§ Exercise prompt: Reproduce each record exactly, leaving out no line.

Stored items:
# # #

Lemma to_pulse_duty_in_range_witness :
  0 <= servo_duty 180 <= SERVO_MAX_DUTY.
Proof.
  apply (proj2 (proj2 to_pulse_duty_in_range)
           SERVO_MIN_US SERVO_MAX_US SERVO_PERIOD_US SERVO_MAX_DUTY 180);
    vm_compute; try split; discriminate.
Defined.

(** C6: over [0, 180] the duty computed with the macros of main.c never
    decreases when the angle grows; the same holds for all pulse bounds
    [min_pulse_us <= max_pulse_us] with a non-negative maximal duty and a
    positive period whose products fit in an [int]. *)
Theorem to_pulse_monotone :
  (forall a1 a2 : Z,
      0 <= a1 -> a1 <= a2 -> a2 <= 180 -> servo_duty a1 <= servo_duty a2) /\
  (forall mn mx per md a1 a2 : Z,
      0 <= a1 -> a1 <= a2 -> a2 <= 180 ->
      mn <= mx ->
      Int.in_int mn -> Int.in_int mx ->
      180 * (mx - mn) <= Int.INT_MAX ->
      0 <= md -> 0 < per ->
      Int.INT_MIN <= mn * md -> mx * md <= Int.INT_MAX ->
      to_pulse mn mx per md a1 <= to_pulse mn mx per md a2).
Proof.
  split; [intros a1 a2 _ H12 _; apply servo_duty_monotone, H12|].
  intros mn mx per md a1 a2 H0 H12 H180 Hle Hmn Hmx Hspan Hmd Hper Hlo Hhi.
  apply to_pulse_monotone_exact; assumption.
Qed.

Lemma to_pulse_monotone_witness :
  servo_duty 30 <= servo_duty 150.
Proof.
  apply (proj2 to_pulse_monotone
           SERVO_MIN_US SERVO_MAX_US SERVO_PERIOD_US SERVO_MAX_DUTY 30 150);
    vm_compute; try split; discriminate.
Defined.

# # #

§ Answer:
Lemma to_pulse_duty_in_range_witness :
  0 <= servo_duty 180 <= SERVO_MAX_DUTY.
Proof.
  apply (proj2 (proj2 to_pulse_duty_in_range)
           SERVO_MIN_US SERVO_MAX_US SERVO_PERIOD_US SERVO_MAX_DUTY 180);
    vm_compute; try split; discriminate.
Defined.

(** C6: over [0, 180] the duty computed with the macros of main.c never
    decreases when the angle grows; the same holds for all pulse bounds
    [min_pulse_us <= max_pulse_us] with a non-negative maximal duty and a
    positive period whose products fit in an [int]. *)
Theorem to_pulse_monotone :
  (forall a1 a2 : Z,
      0 <= a1 -> a1 <= a2 -> a2 <= 180 -> servo_duty a1 <= servo_duty a2) /\
  (forall mn mx per md a1 a2 : Z,
      0 <= a1 -> a1 <= a2 -> a2 <= 180 ->
      mn <= mx ->
      Int.in_int mn -> Int.in_int mx ->
      180 * (mx - mn) <= Int.INT_MAX ->
      0 <= md -> 0 < per ->
      Int.INT_MIN <= mn * md -> mx * md <= Int.INT_MAX ->
      to_pulse mn mx per md a1 <= to_pulse mn mx per md a2).
Proof.
  split; [intros a1 a2 _ H12 _; apply servo_duty_monotone, H12|].
  intros mn mx per md a1 a2 H0 H12 H180 Hle Hmn Hmx Hspan Hmd Hper Hlo Hhi.
  apply to_pulse_monotone_exact; assumption.
Qed.

Lemma to_pulse_monotone_witness :
  servo_duty 30 <= servo_duty 150.
Proof.
  apply (proj2 to_pulse_monotone
           SERVO_MIN_US SERVO_MAX_US SERVO_PERIOD_US SERVO_MAX_DUTY 30 150);
    vm_compute; try split; discriminate.
Defined.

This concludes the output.